Henshall told me that most music is designed to delight and distract you — those are worthy goals, but they’re not exactly the best combination when it comes to productivity. Focus@will, on the other hand, has licensed tracks that were chosen specifically to not distract you, and in fact to help you focus. That means no tracks with vocals, saxophones, or other things that focus@will has tested and found distracting. Henshall said that’s not quite the same thing as just playing elevator music, which people have learned how to ignore entirely. Here’s a little more info on how it works from the focus@will website:
The focus@will system makes it easier for you to get into the concentration flow, and then keeps you there. It works in the background by subtly soothing the part of your brain, the limbic system, that is always on the lookout for danger, food, sex or shiny things. …
Each piece of music phase sequenced by focus@will has a specific role in influencing how your brain habituates, enhancing your focus and reading enjoyment. Characteristics such as musical key, intensity, arrangement, speed, emotional values, recording style, and much more determine what is played where and when.
If you’re a little dubious about the science, there’s more detail and more citations on the site. For what it’s worth, I’ve been listening to focus@will while I work this morning, and while I haven’t noticed a dramatic increase in productivity or anything, I do feel like I think I went a solid hour without getting distracted, which is kind of a miracle.
When you’re listening to the app, you can choose from different channels like Cinematic, Ambient, and Classical. You can also skip songs, which will give the app more information about what works and doesn’t work for you. There’s no advertising.
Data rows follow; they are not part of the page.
(** * The specification's vocabulary *)

Inductive UnitSystem : Set := Metric | Imperial.
Inductive Gender : Set := Male | Female.
Inductive Category : Set := Underweight | NormalWeight | Overweight | Obese.
Inductive Direction : Set := Gain | Lose | Maintain.

(** The strings the script uses for the enumerated values. *)
Definition unit_name (u : UnitSystem) : string :=
  match u with Metric => "Metric" | Imperial => "Imperial" end.

Definition gender_name (g : Gender) : string :=
  match g with Male => "Male" | Female => "Female" end.

Definition category_name (c : Category) : string :=
  match c with
  | Underweight => "Underweight"
  | NormalWeight => "Normal Weight"
  | Overweight => "Overweight"
  | Obese => "Obese"
  end.

(** The unit converter of the specification, over the rationals. *)
Record NormalizedMeasurement : Type := mkNormalized {
  weightKg : Q;
  heightM : Q;
  heightCm : Q
}.

Definition to_kg (weight : Q) (u : UnitSystem) : Q :=
  match u with Metric => weight | Imperial => weight * 0.453592 end.

Definition to_m (height : Q) (u : UnitSystem) : Q :=
  match u with Metric => height / 100 | Imperial => height * 0.0254 end.

Definition to_cm (height : Q) (u : UnitSystem) : Q :=
  match u with Metric => height | Imperial => height * 2.54 end.

Definition normalize (weight height : Q) (u : UnitSystem)
  : NormalizedMeasurement :=
  mkNormalized (to_kg weight u) (to_m height u) (to_cm height u).

(** Rounding, as the specification uses the word: the result is a multiple
    of the step and no other multiple is nearer. *)
Definition rounded_to_tenth (x r : Q) : Prop :=
  (exists n : Z, r = n # 10) /\ Qabs (r - x) <= 1 # 20.

Definition rounded_to_integer (x : Q) (n : Z) : Prop :=
  Qabs (inject_Z n - x) <= 1 # 2.

(** The unrounded body mass index, weightKg / heightM². *)
Definition bmi_formula (m : NormalizedMeasurement) : Q :=
  weightKg m / (heightM m * heightM m).

(** The display colour of each category. *)
Definition category_color (c : Category) : string :=
  match c with
  | Underweight => "#3182ce"
  | NormalWeight => "#38a169"
  | Overweight => "#d69e2e"
  | Obese => "#e53e3e"
  end.

(** The Devine formula, in kilograms. *)
Definition devine (height_cm : Q) (g : Gender) : Q :=
  match g with
  | Male => 50 + 2.3 * ((height_cm - 152.4) / 2.54)
  | Female => 45.5 + 2.3 * ((height_cm - 152.4) / 2.54)
  end.

(** The ideal weight in the unit system of the input, before rounding. *)
Definition ideal_weight_formula (height : Q) (g : Gender) (u : UnitSystem) : Q :=
  match u with
  | Metric => devine (to_cm height u) g
  | Imperial => devine (to_cm height u) g * 2.20462
  end.

(** The Mifflin-St Jeor equation. *)
Definition mifflin (weight_kg height_cm : Q) (age : Z) (g : Gender) : Q :=
  match g with
  | Male => 10 * weight_kg + 6.25 * height_cm - 5 * inject_Z age + 5
  | Female => 10 * weight_kg + 6.25 * height_cm - 5 * inject_Z age - 161
  end.

(** The inputs the specification calls invalid. *)
Definition invalid_input (weight height : float) (age : Z) (gender unit : string)
  : Prop :=
  PrimFloat.leb height 0 = true \/ PrimFloat.leb weight 0 = true \/
  (age <= 0)%Z \/
  (unit <> "Metric"%string /\ unit <> "Imperial"%string) \/
  (gender <> "Male"%string /\ gender <> "Female"%string).

(** A weight in kilograms, expressed in the unit system of the input. *)
Definition from_kg (kg : Q) (u : UnitSystem) : Q :=
  match u with Metric => kg | Imperial => kg * 2.20462 end.

(** The target weight for a target index: index × heightM², in the unit
    system of the input. *)
Definition target_formula (bmi_target height : Q) (u : UnitSystem) : Q :=
  from_kg (bmi_target * (to_m height u * to_m height u)) u.

(** The label of the weight unit. *)
Definition unit_label (u : UnitSystem) : string :=
  match u with Metric => "kg" | Imperial => "lbs" end.

(** [s] is the decimal numeral, with one digit after the point, of the
    non-negative number [r]. *)
Definition decimal_1f (s : string) (r : Q) : Prop :=
  exists n d : Z,
    (0 <= n)%Z /\ (0 <= d < 10)%Z /\
    s = (Py.digits n ++ "." ++ Py.digits d)%string /\
    r = (10 * n + d)%Z # 10.

(** How the page shows a goal: the direction as a sign in front of the
    magnitude and the unit label, or the maintain message. *)
Definition shown (d : Direction) (magnitude label : string) : string :=
  match d with
  | Gain => "+" ++ magnitude ++ " " ++ label
  | Lose => "-" ++ magnitude ++ " " ++ label
  | Maintain => "Maintain current weight"
  end%string.

(** * The formulas in double arithmetic

    The specification's formulas with every operation the rounded double
    operation, in the order the script evaluates them. *)

Definition to_kg64 (weight : float) (u : UnitSystem) : float :=
  match u with Metric => weight | Imperial => (weight * 0.453592)%float end.

Definition to_m64 (height : float) (u : UnitSystem) : float :=
  match u with
  | Metric => (height / 100)%float
  | Imperial => (height * 0.0254)%float
  end.

Definition to_cm64 (height : float) (u : UnitSystem) : float :=
  match u with Metric => height | Imperial => (height * 2.54)%float end.

Definition from_kg64 (kg : float) (u : UnitSystem) : float :=
  match u with Metric => kg | Imperial => (kg * 2.20462)%float end.

Definition devine64 (height_cm : float) (g : Gender) : float :=
  match g with
  | Male => (50 + 2.3 * ((height_cm - 152.4) / 2.54))%float
  | Female => (45.5 + 2.3 * ((height_cm - 152.4) / 2.54))%float
  end.

Definition ideal_weight64 (height : float) (g : Gender) (u : UnitSystem)
  : float :=
  from_kg64 (devine64 (to_cm64 height u) g) u.

Definition mifflin64 (weight_kg height_cm years : float) (g : Gender) : float :=
  match g with
  | Male => (10 * weight_kg + 6.25 * height_cm - years + 5)%float
  | Female => (10 * weight_kg + 6.25 * height_cm - years - 161)%float
  end.

(** The same for any unit and gender strings, as the functions branch. *)
Definition weight_kg_double (weight : float) (unit : string) : float :=
  if (unit =? "Imperial")%string then (weight * 0.453592)%float else weight.

Definition height_m_double (height : float) (unit : string) : float :=
  if (unit =? "Imperial")%string
  then (height * 0.0254)%float else (height / 100)%float.

Definition ideal_weight_double (height : float) (gender unit : string) : float :=
  let height_cm :=
    if (unit =? "Imperial")%string then (height * 2.54)%float else height in
  let kg :=
    if (gender =? "Male")%string
    then (50 + 2.3 * ((height_cm - 152.4) / 2.54))%float
    else (45.5 + 2.3 * ((height_cm - 152.4) / 2.54))%float in
  if (unit =? "Imperial")%string then (kg * 2.20462)%float else kg.

Definition bmr_double (weight height years : float) (gender unit : string)
  : float :=
  let weight_kg :=
    if (unit =? "Imperial")%string then (weight * 0.453592)%float else weight in
  let height_cm :=
    if (unit =? "Imperial")%string then (height * 2.54)%float else height in
  if (gender =? "Male")%string
  then (10 * weight_kg + 6.25 * height_cm - years + 5)%float
  else (10 * weight_kg + 6.25 * height_cm - years - 161)%float.

(** * Rounding a double

    [r] is the double [x] rounded to one decimal: the double nearest to a
    decimal [n / 10] that is within 1/20 of the magnitude of [x], with the
    sign of [x]; an infinity or a NaN is left as it is. *)
Definition tenth_of_double (x r : float) : Prop :=
  (forall (s : bool) (q : Q),
      Binary64.exact x = Some (s, q) ->
      exists n : Z,
        (0 <= n)%Z /\ Qabs ((n # 10) - q) <= 1 # 20 /\
        r = Binary64.signed s (Binary64.nearest n 10)) /\
  (Binary64.exact x = None -> r = x).

(** [text] is the magnitude of the finite double [x] printed with one
    decimal: a numeral within 1/20 of it. *)
Definition shows_magnitude (x : float) (text : string) : Prop :=
  forall (s : bool) (q : Q),
    Binary64.exact x = Some (s, q) ->
    exists m : Q, decimal_1f text m /\ Qabs (m - q) <= 1 # 20.

(** * The rest of the main flow: scale chart and health information *)

(** ** The BMI scale chart *)

(** One horizontal bar of the scale: [go.Bar(y=[cat], x=[range_val - start],
    marker_color=color_val, base=...)]. *)
Record Bar : Type := mkBar {
  bar_y : string;
  bar_x : Q;
  marker_color : string;
  bar_base : Q
}.

(** [l[i]]: a negative index counts from the end; [None] stands for the
    IndexError of an index out of range. *)
Definition getitem {A : Type} (l : list A) (i : Z) : option A :=
  let n := Z.of_nat (List.length l) in
  if (0 <=? i)%Z then nth_error l (Z.to_nat i)
  else if (0 <=? n + i)%Z then nth_error l (Z.to_nat (n + i))
  else None.

(** [zip(a, b, c)]: stops with the shortest list. *)
Fixpoint zip3 {A B C : Type} (a : list A) (b : list B) (c : list C)
  : list (A * B * C) :=
  match a, b, c with
  | x :: a', y :: b', z :: c' => (x, y, z) :: zip3 a' b' c'
  | _, _, _ => []
  end.

(** [enumerate(l)], counting from [i]. *)
Fixpoint enumerate_from {A : Type} (i : Z) (l : list A) : list (Z * A) :=
  match l with
  | [] => []
  | x :: l' => (i, x) :: enumerate_from (i + 1) l'
  end.

Definition enumerate {A : Type} (l : list A) : list (Z * A) :=
  enumerate_from 0 l.

(** The body of the loop: [start = 0 if i == 0 else ranges[i-1]], then the
    bar with [base=start if i > 0 else 0]. *)
Definition add_trace (ranges : list Q) (item : Z * (string * Q * string))
  : option Bar :=
  let '(i, (cat, range_val, color_val)) := item in
  match (if (i =? 0)%Z then Some 0 else getitem ranges (i - 1)) with
  | Some start =>
      Some (mkBar cat (range_val - start) color_val
                  (if (0 <? i)%Z then start else 0))
  | None => None
  end.

(** The [for] loop: the bars in the order they are added; the first
    failing iteration ends it. *)
Fixpoint add_traces (ranges : list Q) (items : list (Z * (string * Q * string)))
  : option (list Bar) :=
  match items with
  | [] => Some []
  | item :: items' =>
      match add_trace ranges item with
      | Some bar =>
          match add_traces ranges items' with
          | Some bars => Some (bar :: bars)
          | None => None
          end
      | None => None
      end
  end.

Definition scale_bars (categories : list string) (ranges : list Q)
  (colors : list string) : option (list Bar) :=
  add_traces ranges (enumerate (zip3 categories ranges colors)).

(** The three lists of the script. *)
Definition chart_categories : list string :=
  ["Underweight"; "Normal"; "Overweight"; "Obese"]%string.
Definition chart_ranges : list Q := [18.5; 25; 30; 40].
Definition chart_colors : list string :=
  ["#3182ce"; "#38a169"; "#d69e2e"; "#e53e3e"]%string.

Definition bmi_scale : option (list Bar) :=
  scale_bars chart_categories chart_ranges chart_colors.

(** A value lies on a bar: from its base, up to its base plus its length. *)
Definition on_bar (bmi : Q) (b : Bar) : Prop :=
  bar_base b <= bmi /\ bmi < bar_base b + bar_x b.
Instead, there’s a three-week free trial period — after that, you can only listen for 100 minutes at a time or you have to pay a subscription fee of $3.99 per month for unlimited access.
As for the iPhone app, Henshall said it’s pretty similar to the web and Android versions, except that it has been optimized for iOS hardware and supports both portrait and landscape mode, plus it uses digital signal processing so that the audio settings get automatically adjusted based on what’s playing.
I also asked whether Henshall had any trepidation about putting his name on the company, and he replied, “I’ve gotta tell you, it wasn’t my idea. I didn’t want to be that guy, you know?” However, he realized that “being able to focus at will, being able to control your own life” is the key to the company’s vision.